Whatever mistakes they make in the devising of high-level entitlements can be theoretically undone after-the-fact by supplying developers with special Big Red Button entitlements that pass along specific permissions to the lower-level sandbox, liberating the application to do whatever important task it needs to do.
Of course, the fact that this facility exists does not say anything about whether Apple will indulge its use. And just because you, as a developer, could use this entitlement key to empower your sandboxed app to do practically anything, it doesn’t mean that Apple’s App Store reviewers would look kindly upon it. In fact, I’m almost positive that at this point, any developer who submits a sandboxed app with this entitlement will have to have already conversed extensively with Apple about the need for such a transgression.
But the entitlement is there, and that makes me breathe a little easier. The Application Sandbox is, so far as I can tell, technically capable of granting whatever permission any app could reasonably need. The only obstacle, and it’s a big one at that, is the political challenge of App Store approval.
Update: John Brayton made an interesting point in the comments, that regardless of MAS policy, the Big Red Button might be useful to non-MAS developers who wish to adopt the Application Sandbox , but can’t manage to squeeze all their functionality into the confines of its entitlements. I originally thought this made good sense, but then realized how risky a move this would be in practice. Because the entitlement in question here has not been documented by Apple, and is furthermore only listed in an implementation file for the system itself, the behavior of this entitlement can’t be relied upon.
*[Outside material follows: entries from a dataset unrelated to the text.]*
(* ===== verification/Validate.v ===== *)
(** * The validator (workflow-modeller/src/domain/validate.ts)

    One definition per [check...] function; the function returns the
    diagnostics the code pushes on [out], in the order it pushes them, and
    [validate] concatenates them in the order of the calls.  The graph walks
    are those of [Walk], with the fuel [Walk] proves to be enough.  A step
    whose [type] names a member of [Object.prototype] is left out of the model:
    [KNOWN_STEP_KEYS[step.type]] would find that member. *)

From S2P Require Import Prelude JsObject Types Graph Walk Expr Peg Lint Duration.

Definition HIT_POLICIES : list string := ["U"; "F"; "A"; "R"; "C"; "C+"; "C#"; "C>"; "C<"].

(** ** Checks on the definition *)

Definition checkIdFormat (def : WorkflowDefinition) : list Diagnostic :=
  if (negb (truthy_str (wd_id def)) || negb (ID_PATTERN (wd_id def)) ||
      Nat.ltb 256 (String.length (wd_id def)))%bool
  then [diag ID_FORMAT SevError "Workflow id must match [A-Za-z0-9_:-]+ and be ≤ 256 characters."
          None (Some "id")]
  else [].

Definition checkNameRequired (def : WorkflowDefinition) : list Diagnostic :=
  (if blank (wd_name def)
   then [diag NAME_REQUIRED SevError "Workflow name is required." None (Some "name")] else []) ++
  (wd_steps def ≫= λ step,
     if blank (step_name step)
     then [diag NAME_REQUIRED SevError ("Step " ⊕ quoted (step_id step) ⊕ " must have a name.")
             (Some (step_id step)) (Some "name")]
     else []).

Definition checkStepsNonEmpty (def : WorkflowDefinition) : list Diagnostic :=
  if Nat.eqb (length (wd_steps def)) 0
  then [diag STEPS_NONEMPTY SevError "Workflow must contain at least one step." None (Some "steps")]
  else [].

(** The loop with its [seen] set. *)
Fixpoint duplicate_ids (seen : gset StepId) (steps : list Step) : list Diagnostic :=
  match steps with
  | [] => []
  | step :: steps =>
      (if bool_decide (step_id step ∈ seen)
       then [diag STEP_ID_UNIQUE SevError ("Duplicate step id: " ⊕ quoted (step_id step) ⊕ ".")
               (Some (step_id step)) (Some "id")]
       else []) ++ duplicate_ids ({[step_id step]} ∪ seen) steps
  end.

Definition checkStepIdsUnique (def : WorkflowDefinition) : list Diagnostic :=
  duplicate_ids ∅ (wd_steps def).

Definition checkStepIdsPresent (def : WorkflowDefinition) : list Diagnostic :=
  indexed (wd_steps def) ≫= λ p,
    if blank (step_id p.2)
    then [diag STEP_ID_REQUIRED SevError ("Step at index " ⊕ str_of_nat p.1 ⊕ " is missing an id.")
            None (Some "id")]
    else [].

Definition checkStepTypesValid (def : WorkflowDefinition) : list Diagnostic :=
  wd_steps def ≫= λ step,
    if negb (includes STEP_TYPES (step_type step))
    then [diag STEP_TYPE_VALID SevError
            ("Step " ⊕ quoted (step_id step) ⊕ " has unknown type " ⊕ quoted (step_type step) ⊕ ".")
            (Some (step_id step)) (Some "type")]
    else [].

Definition checkNextWorkflowConsistency (def : WorkflowDefinition) : list Diagnostic :=
  let enabled := bool_decide (wd_autoStartNextWorkflow def = Some true) in
  let hasId := match wd_nextWorkflowId def with
               | Some n => negb (String.eqb (js_trim n) EmptyString)
               | None => false
               end in
  if xorb enabled hasId
  then [diag NEXT_WORKFLOW_CONSISTENCY SevError
          "autoStartNextWorkflow must be set together with a non-empty nextWorkflowId."
          None (Some "nextWorkflowId")]
  else [].

(** ** Checks on one step *)

(** A guard that reports on the field of a step. *)
Definition flag (b : bool) (code : DiagnosticCode) (step : StepId) (msg field : string) : list Diagnostic :=
  if b then [diag code SevError msg (Some step) (Some field)] else [].

Definition forbiddenFields : list string :=
  ["conditionalNextSteps"; "transformations"; "parallelNextSteps"; "joinStep"; "jobType";
   "delegateClass"; "retryCount"; "boundaryEvents"].

(** [typeof h === 'string' && h.length > 1 && h[0] !== 'C' && ['+', '#', '>', '<'].includes(h[1])] *)
Definition aggregator_on_non_c (h : string) : bool :=
  match h with
  | String c0 (String c1 _) =>
      (negb (Ascii.eqb c0 "C") && existsb (Ascii.eqb c1) ["+"; "#"; ">"; "<"]%char)%bool
  | _ => false
  end.

Definition is_catch_all (rule : DecisionTableRule) : bool := Nat.eqb (length (obj_keys (r_when rule))) 0.

(** The [forEach] that tracks [firstCatchAllIndex] ([None] is -1). *)
Fixpoint unreachable_rules (id : StepId) (first : option nat) (rules : list (nat * DecisionTableRule)) :
    list Diagnostic :=
  match rules with
  | [] => []
  | (i, rule) :: rules =>
      match first with
      | Some f =>
          if Nat.ltb f i
          then mkDiag DECISION_TABLE_UNREACHABLE_RULE SevWarning
                 ("Rule " ⊕ str_of_nat (i + 1) ⊕ " is unreachable: rule " ⊕ str_of_nat (f + 1) ⊕
                  " is a catch-all and matches first.")
                 (Some id) (Some "decisionTable.rules") None None (Some i) None
               :: unreachable_rules id first rules
          else unreachable_rules id first rules
      | None => unreachable_rules id (if is_catch_all rule then Some i else None) rules
      end
  end.

Definition legacy_then (id : StepId) (rules : list DecisionTableRule) : list Diagnostic :=
  indexed rules ≫= λ p,
    if obj_has (r_extra p.2) "then"
    then [mkDiag DECISION_TABLE_LEGACY_THEN SevError
            ("DECISION_TABLE " ⊕ quoted id ⊕ " rule " ⊕ str_of_nat (p.1 + 1) ⊕ " carries legacy " ⊕
             quoted "then" ⊕ " field — use the step-level " ⊕ quoted "nextStep" ⊕ " plus per-rule " ⊕
             quoted "outputs" ⊕ " (see workflow-format.md, " ⊕ quoted "Migration from 005" ⊕ ").")
            (Some id) (Some "decisionTable.rules") None None (Some p.1) None]
    else [].
(* ===== verification/WellFormed.v ===== *)
(** * What the validator promises

    [well_formed] states, without the validator's algorithms, what a
    definition without errors is; [ValidateProps] proves that the validator
    decides it. *)

From S2P Require Import Prelude JsObject Types Graph Expr Peg Lint Duration Validate.

(** ** Flow *)

(** The flow references of a step, [joinStep] included; boundary targets apart. *)
Definition next_refs (s : Step) : list StepId :=
  match s with
  | ServiceTaskStep _ n _ _ _ _ | UserTaskStep _ n _ _ => option_list n
  | WaitStep _ n _ | TransformationStep _ n _ | JoinGatewayStep _ n | DecisionTableStep _ _ n _ => [n]
  | DecisionStep _ m => obj_values m
  | ParallelGatewayStep _ p j => p ++ [j]
  | EndStep _ | UnknownTypeStep _ _ => []
  end.

Definition boundary_of (s : Step) : list BoundaryEvent :=
  match s with
  | ServiceTaskStep _ _ _ _ _ b | UserTaskStep _ _ _ b | WaitStep _ _ b => events_of b
  | _ => []
  end.

(** Where flow goes from a step: a parallel gateway leads to its branches, and
    its join is only named by it.  With boundary events, also to their targets. *)
Definition flow_refs (s : Step) : list StepId :=
  match s with ParallelGatewayStep _ p _ => p | _ => next_refs s end.

Definition exit_refs (s : Step) : list StepId := flow_refs s ++ (be_targetStepId <$> boundary_of s).

Definition supports_boundary (s : Step) : bool :=
  match s with
  | ServiceTaskStep _ _ _ _ _ _ | UserTaskStep _ _ _ _ | WaitStep _ _ _ => true
  | _ => false
  end.

(** A task may end the flow: its [nextStep] may be absent or empty. *)
Definition optional_next (s : Step) : bool :=
  match s with ServiceTaskStep _ _ _ _ _ _ | UserTaskStep _ _ _ _ => true | _ => false end.

(** [flows out def x y]: a step with id [x] has [y] among its targets [out]. *)
Definition flows (out : Step → list StepId) (def : WorkflowDefinition) (x y : StepId) : Prop :=
  ∃ s, s ∈ wd_steps def ∧ step_id s = x ∧ y ∈ out s.

(** The ids flow reaches from the first step. *)
Inductive reachable (def : WorkflowDefinition) : StepId → Prop :=
| reachable_entry s rest : wd_steps def = s :: rest → reachable def (step_id s)
| reachable_step x y : reachable def x → flows exit_refs def x y → y ≠ EmptyString → reachable def y.

(** The ids flow reaches from [branches] without passing [join]. *)
Inductive inside (def : WorkflowDefinition) (branches : list StepId) (join : StepId) : StepId → Prop :=
| inside_branch x : x ∈ branches → x ≠ EmptyString → x ≠ join → inside def branches join x
| inside_step x y :
    inside def branches join x → flows flow_refs def x y → y ≠ EmptyString → y ≠ join →
    inside def branches join y.

(** ** The shape of one step *)

Definition table_shape (c : StepCommon) (h : option string) (n : StepId) (t : DecisionTable) : Prop :=
  dt_rules t ≠ [] ∧ blank n = false ∧ (∀ p, h = Some p → p ∈ HIT_POLICIES) ∧
  (∀ r, r ∈ dt_rules t → obj_has (r_extra r) "then" = false) ∧
  obj_has (dt_extra t) "defaultNextStep" = false ∧
  (∀ f, f ∈ forbiddenFields → obj_has (sc_extra c) f = false).

Definition shape_ok (s : Step) : Prop :=
  match s with
  | DecisionStep _ m => m ≠ []
  | DecisionTableStep c h n t => table_shape c h n t
  | TransformationStep _ n tr => blank n = false ∧ tr ≠ []
  | WaitStep _ n _ | JoinGatewayStep _ n => blank n = false
  | ParallelGatewayStep _ p j => 2 ≤ length p ∧ blank j = false
  | _ => True
  end.

Definition event_ok (def : WorkflowDefinition) (e : BoundaryEvent) : Prop :=
  be_type e = "TIMER" ∧ duration_lang (be_duration e) ∧ be_targetStepId e ∈ step_ids def.

Definition value_ok (v : json) : bool :=
  match v with JStr s => transformation_value_ok s | _ => true end.

Definition exprs_ok (s : Step) : Prop :=
  match s with
  | DecisionStep _ m => ∀ k, k ∈ obj_keys m → decision_expr_ok k = true
  | TransformationStep _ _ tr => ∀ v, v ∈ obj_values tr → value_ok v = true
  | DecisionTableStep _ _ _ t =>
      ∀ r, r ∈ dt_rules t →
        (∀ e, e ∈ obj_values (r_when r) → blank e = false → decision_expr_ok e = true) ∧
        (∀ v, v ∈ obj_values (r_outputs r) → value_ok v = true)
  | _ => True
  end.

(** ** Well-formed definitions *)

Record well_formed (def : WorkflowDefinition) : Prop := {
  wf_id : ID_PATTERN (wd_id def) = true ∧ String.length (wd_id def) ≤ 256;
  wf_name : blank (wd_name def) = false;
  wf_names : ∀ s, s ∈ wd_steps def → blank (step_name s) = false;
  wf_nonempty : wd_steps def ≠ [];
  wf_unique : NoDup (step_ids def);
  wf_ids : ∀ x, x ∈ step_ids def → blank x = false;
  wf_types : ∀ s, s ∈ wd_steps def → known_type s = true;
  wf_chain : wd_autoStartNextWorkflow def = Some true ↔
             ∃ n, wd_nextWorkflowId def = Some n ∧ blank n = false;
  wf_shape : ∀ s, s ∈ wd_steps def → shape_ok s;
  wf_refs : ∀ s r, s ∈ wd_steps def → r ∈ next_refs s →
            r ∈ step_ids def ∨ r = EmptyString ∧ optional_next s = true;
  wf_events : ∀ s e, s ∈ wd_steps def → e ∈ boundary_of s → event_ok def e;
  wf_no_events : ∀ s v, s ∈ wd_steps def → supports_boundary s = false →
                 obj_get (step_extra s) "boundaryEvents" = Some v → is_array v = false;
  wf_exprs : ∀ s, s ∈ wd_steps def → exprs_ok s;
  wf_joins : ∀ c p j, ParallelGatewayStep c p j ∈ wd_steps def →
             ∃ s, s ∈ wd_steps def ∧ step_id s = j ∧ step_type s = "JOIN_GATEWAY";
  wf_reachable : ∀ x, x ∈ step_ids def → reachable def x;
  wf_end : ∃ s, s ∈ wd_steps def ∧ step_type s = "END";
  wf_nested : ∀ c p j s, ParallelGatewayStep c p j ∈ wd_steps def → s ∈ wd_steps def →
              inside def p j (step_id s) → ∀ c' p' j', s ≠ ParallelGatewayStep c' p' j'
}.
(* ===== verification/ImportExport.v ===== *)
(** * Import and export (workflow-modeller/src/io/import.ts, io/export.ts)

    [importJson], [exportJson], [embedLayout], and the store's
    [extractEmbeddedModeller], which reads back what [embedLayout] writes.
    The text level ([JSON.parse], [JSON.stringify]) and zod's [safeParse] are
    parameters; the properties name what they rely on of each. *)

From S2P Require Import Prelude JsObject Types Validate Schema.

(** ** Layout and edge handles *)

Record Pos := mkPos { pos_x : jsnum; pos_y : jsnum }.

Abbreviation Layout := (obj Pos).

(** Handles are stored and copied as they come. *)
Abbreviation EdgeHandles := (obj json).

Definition pos_json (p : Pos) : json := JObj [("x", JNum (pos_x p)); ("y", JNum (pos_y p))].

Definition layout_json (l : Layout) : json := record_json pos_json l.

(** The own enumerable members of a value: [Object.entries], [{ ...v }]. *)
Fixpoint char_entries (i : nat) (s : string) : obj json :=
  match s with
  | EmptyString => []
  | String c s => (str_of_nat i, JStr (String c EmptyString)) :: char_entries (S i) s
  end.

Definition entries (v : json) : obj json :=
  match v with
  | JObj o => o
  | JArr l => (λ p, (str_of_nat p.1, p.2)) <$> indexed l
  | JStr s => char_entries 0 s
  | _ => []
  end.

(** [v?.[k]] for a key no built-in prototype has. *)
Definition get_member (v : option json) (k : string) : option json :=
  match v with Some (JObj o) => obj_get o k | _ => None end.

(** [v ?? {}] *)
Definition or_empty (v : option json) : json :=
  match v with None | Some JNull => JObj [] | Some j => j end.

Definition embedLayout (def : WorkflowDefinition) (layout : Layout) (edgeHandles : EdgeHandles) :
    WorkflowDefinition :=
  let metadata := default [] (wd_metadata def) in
  let wm := or_empty (obj_get metadata "workflowModeller") in
  let wmData := obj_set "layout" (layout_json layout) (entries wm) in
  let wmData := if Nat.ltb 0 (length (obj_keys edgeHandles))
                then obj_assign "edgeHandles" (JObj edgeHandles) wmData else wmData in
  mkDef (wd_id def) (wd_version def) (wd_name def) (wd_description def) (wd_autoStartNextWorkflow def)
    (wd_nextWorkflowId def) (wd_steps def)
    (Some (obj_set "workflowModeller" (JObj wmData) metadata)) (wd_extra def).

(** The [typeof v === 'object'] values that are not null. *)
Definition is_object (v : json) : bool := match v with JObj _ | JArr _ => true | _ => false end.

Definition read_pos (v : json) : option Pos :=
  match v with
  | JObj o =>
      match obj_get o "x", obj_get o "y" with
      | Some (JNum x), Some (JNum y) => Some (mkPos x y)
      | _, _ => None
      end
  | _ => None
  end.

Definition read_layout (raw : json) : Layout :=
  fold_left (λ layout p, match read_pos p.2 with Some pos => obj_assign p.1 pos layout | None => layout end)
    (entries raw) [].

Definition extractEmbeddedModeller (def : WorkflowDefinition) : Layout * EdgeHandles :=
  let wm := match wd_metadata def with Some m => obj_get m "workflowModeller" | None => None end in
  let layout := match get_member wm "layout" with
                | Some raw => if is_object raw then read_layout raw else []
                | None => []
                end in
  let edgeHandles := match get_member wm "edgeHandles" with
                     | Some raw => if is_object raw then entries raw else []
                     | None => []
                     end in
  (layout, edgeHandles).

(** ** Import *)

Inductive ImportResult :=
| ImportOk (def : WorkflowDefinition) (warnings : list string)
| ImportErr (errors : list string).

Definition collectUnknownFieldWarnings (def : WorkflowDefinition) : list string :=
  let rootExtras := List.filter (λ k, negb (includes KNOWN_ROOT_KEYS k)) (def_keys def) in
  (if Nat.ltb 0 (length rootExtras) then ["Unknown top-level field(s): " ⊕ js_join ", " rootExtras] else []) ++
  (wd_steps def ≫= λ step,
     let known := default [] (KNOWN_STEP_KEYS (step_type step)) in
     let extras := List.filter (λ k, negb (includes known k)) (step_keys step) in
     if Nat.ltb 0 (length extras)
     then ["Step " ⊕ quoted (step_id step) ⊕ " has unknown field(s): " ⊕ js_join ", " extras] else []).

(** What the file uses of the text level and of zod: [JSON.parse] gives a value
    or the message of its [SyntaxError], [safeParse] a definition or issues. *)
Class JsonText := {
  JSON_parse : string → json + string;
  JSON_stringify : json → string;
  safeParse : json → WorkflowDefinition + list (list string * string)
}.

(** Their documented behaviour, as far as the properties rely on it. *)
Class JsonTextLaws (T : JsonText) := {
  parse_wf : ∀ text j, JSON_parse text = inl j → json_wf j = true;
  parse_stringify : ∀ j, json_wf j = true → JSON_parse (JSON_stringify j) = inl j;
  stringify_nonempty : ∀ j, JSON_stringify j ≠ EmptyString;
  safeParse_schema : ∀ j,
    match safeParse j with
    | inl d => zWorkflowDefinition true j = Some d
    | inr _ => zWorkflowDefinition true j = None
    end
}.

Section import.
Context `{JsonText}.

Definition issue_message (i : list string * string) : string :=
  let path := js_join "." i.1 in (if truthy_str path then path else "<root>") ⊕ ": " ⊕ i.2.

Definition importJson (text : string) : ImportResult :=
  match JSON_parse text with
  | inr message => ImportErr ["Invalid JSON: " ⊕ message]
  | inl raw =>
      match safeParse raw with
      | inr issues => ImportErr (issue_message <$> issues)
      | inl def => ImportOk def (collectUnknownFieldWarnings def)
      end
  end.

(** [exportJson] with the layout given; [pretty] only sets the indentation. *)
Definition exportJson (def : WorkflowDefinition) (includeLayout : bool) (layout : Layout)
    (edgeHandles : EdgeHandles) : string :=
  JSON_stringify (def_json (if includeLayout then embedLayout def layout edgeHandles else def)).
End import.

(** ** Lemmas *)

Lemma entries_obj o : entries (JObj o) = o.
Proof. done. Qed.

Lemma read_layout_json (l : Layout) :
  obj_wf l = true → "__proto__" ∉ obj_keys l → read_layout (layout_json l) = l.
Proof.
  intros Hwf Hp. unfold read_layout, layout_json, record_json, entries.
  assert (∀ (ps : Layout) acc,
    fold_left (λ layout p, match read_pos p.2 with Some pos => obj_assign p.1 pos layout | None => layout end)
      ((λ p, (p.1, pos_json p.2)) <$> ps) acc = fold_left (λ o p, obj_assign p.1 (id p.2) o) ps acc) as H.
  { induction ps as [|[k [x y]] ps IH]; intros acc; csimpl; [done|]. apply IH. }
  rewrite H, (obj_assign_all id) by done. rewrite <- (list_fmap_id l) at 2.
  apply list_fmap_ext. by intros i [k v] _.
Qed.

(** ** Properties *)

(** What export embeds is what import and the engine load read back: the
    layout exactly, and the edge handles exactly when there are any. *)
Theorem embed_extract_roundtrip def layout handles :
  obj_wf layout = true → "__proto__" ∉ obj_keys layout →
  (extractEmbeddedModeller (embedLayout def layout handles)).1 = layout ∧
  (handles ≠ [] → (extractEmbeddedModeller (embedLayout def layout handles)).2 = handles) ∧
  wd_steps (embedLayout def layout handles) = wd_steps def.
Proof.
  intros Hwf Hp. unfold extractEmbeddedModeller, embedLayout. simpl. rewrite obj_get_set_eq. simpl.
  set (wm := entries (or_empty (obj_get (default [] (wd_metadata def)) "workflowModeller"))).
  split_and!; [| |done].
  - destruct (Nat.ltb _ _); unfold obj_assign; simpl; rewrite ?obj_get_set_ne by done;
      rewrite obj_get_set_eq; simpl; by apply read_layout_json.
  - intros Hh. destruct handles as [|h hs]; [done|]. simpl. unfold obj_assign. simpl.
    by rewrite obj_get_set_eq.
Qed.

Lemma embed_extract_roundtrip_witness :
  let layout := [("reserve", mkPos (num_of_Z 10) (num_of_Z 20)); ("done", mkPos (num_of_Z 300) (num_of_Z 20))] in
  (extractEmbeddedModeller (embedLayout order_def layout [])).1 = layout.
Proof.
  apply (embed_extract_roundtrip order_def _ []).
  - vm_compute; reflexivity.
  - apply includes_false. vm_compute. reflexivity.
Defined.

(** ** A concrete text level

    An injective encoding of JSON values as texts, to show that the laws above
    can hold together. *)

#[export] Instance jsnum_eq_dec : EqDecision jsnum.
Proof. solve_decision. Defined.

#[export] Instance jsnum_countable : Countable jsnum.
Proof.
  refine (inj_countable' (λ n, (mant n, expo n)) (λ p, JsNum p.1 p.2) _). by intros [].
Defined.

(** Leaves: null, booleans, numbers, strings. *)
Abbreviation json_leaf := (unit + bool + jsnum + string)%type.

Fixpoint json_tree (j : json) : gen_tree json_leaf :=
  match j with
  | JNull => GenLeaf (inl (inl (inl tt)))
  | JBool b => GenLeaf (inl (inl (inr b)))
  | JNum n => GenLeaf (inl (inr n))
  | JStr s => GenLeaf (inr s)
  | JArr l => GenNode 0 (map json_tree l)
  | JObj o => GenNode 1 (map (λ p, GenNode 2 [GenLeaf (inr p.1); json_tree p.2]) o)
  end.

Fixpoint tree_json (t : gen_tree json_leaf) : json :=
  match t with
  | GenLeaf (inl (inl (inl _))) => JNull
  | GenLeaf (inl (inl (inr b))) => JBool b
  | GenLeaf (inl (inr n)) => JNum n
  | GenLeaf (inr s) => JStr s
  | GenNode 0 l => JArr (map tree_json l)
  | GenNode _ l => JObj (map (λ t, match t with
                                   | GenNode _ [GenLeaf (inr k); v] => (k, tree_json v)
                                   | _ => (EmptyString, JNull)
                                   end) l)
  end.

Lemma tree_json_tree j : tree_json (json_tree j) = j.
Proof.
  induction j as [| | | |l IH|o IH] using json_ind; simpl; try done; f_equal.
  - induction IH as [|x l Hx _ IH]; simpl; [done|]. by rewrite Hx, IH.
  - induction IH as [|[k v] o Hx _ IH]; simpl in *; [done|]. by rewrite Hx, IH.
Qed.

Fixpoint pos_text (p : positive) : string :=
  match p with
  | xH => EmptyString
  | xO p => String "0" (pos_text p)
  | xI p => String "1" (pos_text p)
  end.

Fixpoint text_pos (s : string) : positive :=
  match s with
  | EmptyString => xH
  | String c s => if Ascii.eqb c "0" then xO (text_pos s) else xI (text_pos s)
  end.

Lemma text_pos_text p : text_pos (pos_text p) = p.
Proof. induction p as [p IH|p IH|]; simpl; by rewrite ?IH. Qed.

#[export] Instance model_text : JsonText := {
  JSON_parse text :=
    match match text with String _ s => decode (text_pos s) | EmptyString => None end with
    | Some t => let j := tree_json t in if json_wf j then inl j else inr "Unexpected token"
    | None => inr "Unexpected token"
    end;
  JSON_stringify j := String "j" (pos_text (encode (json_tree j)));
  safeParse j := match zWorkflowDefinition true j with Some d => inl d | None => inr [([], "Invalid input")] end
}.

#[export] Instance model_text_laws : JsonTextLaws model_text.
Proof.
  split; simpl.
  - intros text j. destruct (match text with String _ _ => _ | EmptyString => _ end) as [t|]; [|done]. destruct (json_wf (tree_json t)) eqn:E; naive_solver.
  - intros j Hj. by rewrite text_pos_text, decode_encode, tree_json_tree, Hj.
  - done.
  - intros j. by destruct (zWorkflowDefinition true j).
Defined.

Lemma import_exported `{JsonTextLaws} d (includeLayout : bool) layout handles :
  let d' := if includeLayout then embedLayout d layout handles else d in
  def_schema true d' = true → json_wf (def_json d') = true →
  importJson (exportJson d includeLayout layout handles) = ImportOk d' (collectUnknownFieldWarnings d').
Proof.
  intros d' Hs Hw. unfold importJson, exportJson. fold d'. rewrite parse_stringify by done.
  pose proof (safeParse_schema (def_json d')) as Hp. rewrite (def_roundtrip true d' Hs) in Hp.
  destruct (safeParse (def_json d')); by simplify_eq.
Qed.

(** C29: exporting a definition the schema accepts and importing the text gives
    the definition back, with a warning per object that has undeclared
    members. *)
Theorem export_import_roundtrip `{JsonTextLaws} d :
  def_schema true d = true → json_wf (def_json d) = true →
  importJson (exportJson d false [] []) = ImportOk d (collectUnknownFieldWarnings d).
Proof. apply (import_exported d false [] []). Qed.

Lemma export_import_roundtrip_witness :
  importJson (exportJson order_def false [] []) = ImportOk order_def [].
Proof.
  apply (export_import_roundtrip order_def); vm_compute; reflexivity.
Defined.

(** C38: a successful import yields a definition in which every step has one of
    the nine types, branch objects are well formed and every refinement of the
    schema (timers, hit policies, retry counts, non-empty tables) holds. *)
Theorem import_establishes_schema `{JsonTextLaws} text d warnings :
  importJson text = ImportOk d warnings →
  def_schema true d = true ∧ def_wf d = true ∧ forallb known_type (wd_steps d) = true.
Proof.
  unfold importJson. intros Hi. destruct (JSON_parse text) as [j|] eqn:Ej; [|done].
  pose proof (safeParse_schema j) as Hz. destruct (safeParse j); [|done]. simplify_eq.
  destruct (def_schema_decoded _ _ Hz) as [Hs Hw]. split_and!; [done|by eapply Hw, parse_wf|].
  unfold def_schema in Hs. bool_hyps. apply forallb_forall. intros s Hin.
  rewrite forallb_forall in H0. by apply step_schema_known, H0.
Qed.

Lemma import_establishes_schema_witness :
  ∃ w, importJson (exportJson tiny_def false [] []) = ImportOk tiny_def w ∧
       forallb known_type (wd_steps tiny_def) = true.
Proof.
  exists []. assert (importJson (exportJson tiny_def false [] []) = ImportOk tiny_def []) as H
    by (vm_compute; reflexivity).
  split; [exact H|]. apply (import_establishes_schema _ _ _ H).
Defined.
Indeed, above I suggested that the entitlement would grant developers the power to enable virtually any capability in their sandboxed apps, but we have no idea how Apple has actually implemented support for the entitlement inside Apple. They could very well have a special case inside the SBPL language evaluator itself that looks for and rejects scripts that it doesn’t recognize as its own.
The application.sb file even has a strong disclaimer to this effect:
WARNING: The sandbox rules in this file currently constitute
Apple System Private Interface and are subject to change at any time and
without notice. The contents of this file are also auto-generated and
not user editable; it may be overwritten at any time.
In other words: you can’t count on the details of this file remaining stable from release to release. It would be foolish to base the behavior of any shipping app on entitlements listed there, but not documented by Apple. I think the Big Red Button is a very interesting find, and I’m very curious about it. But that’s how it should be considered: as a curiosity.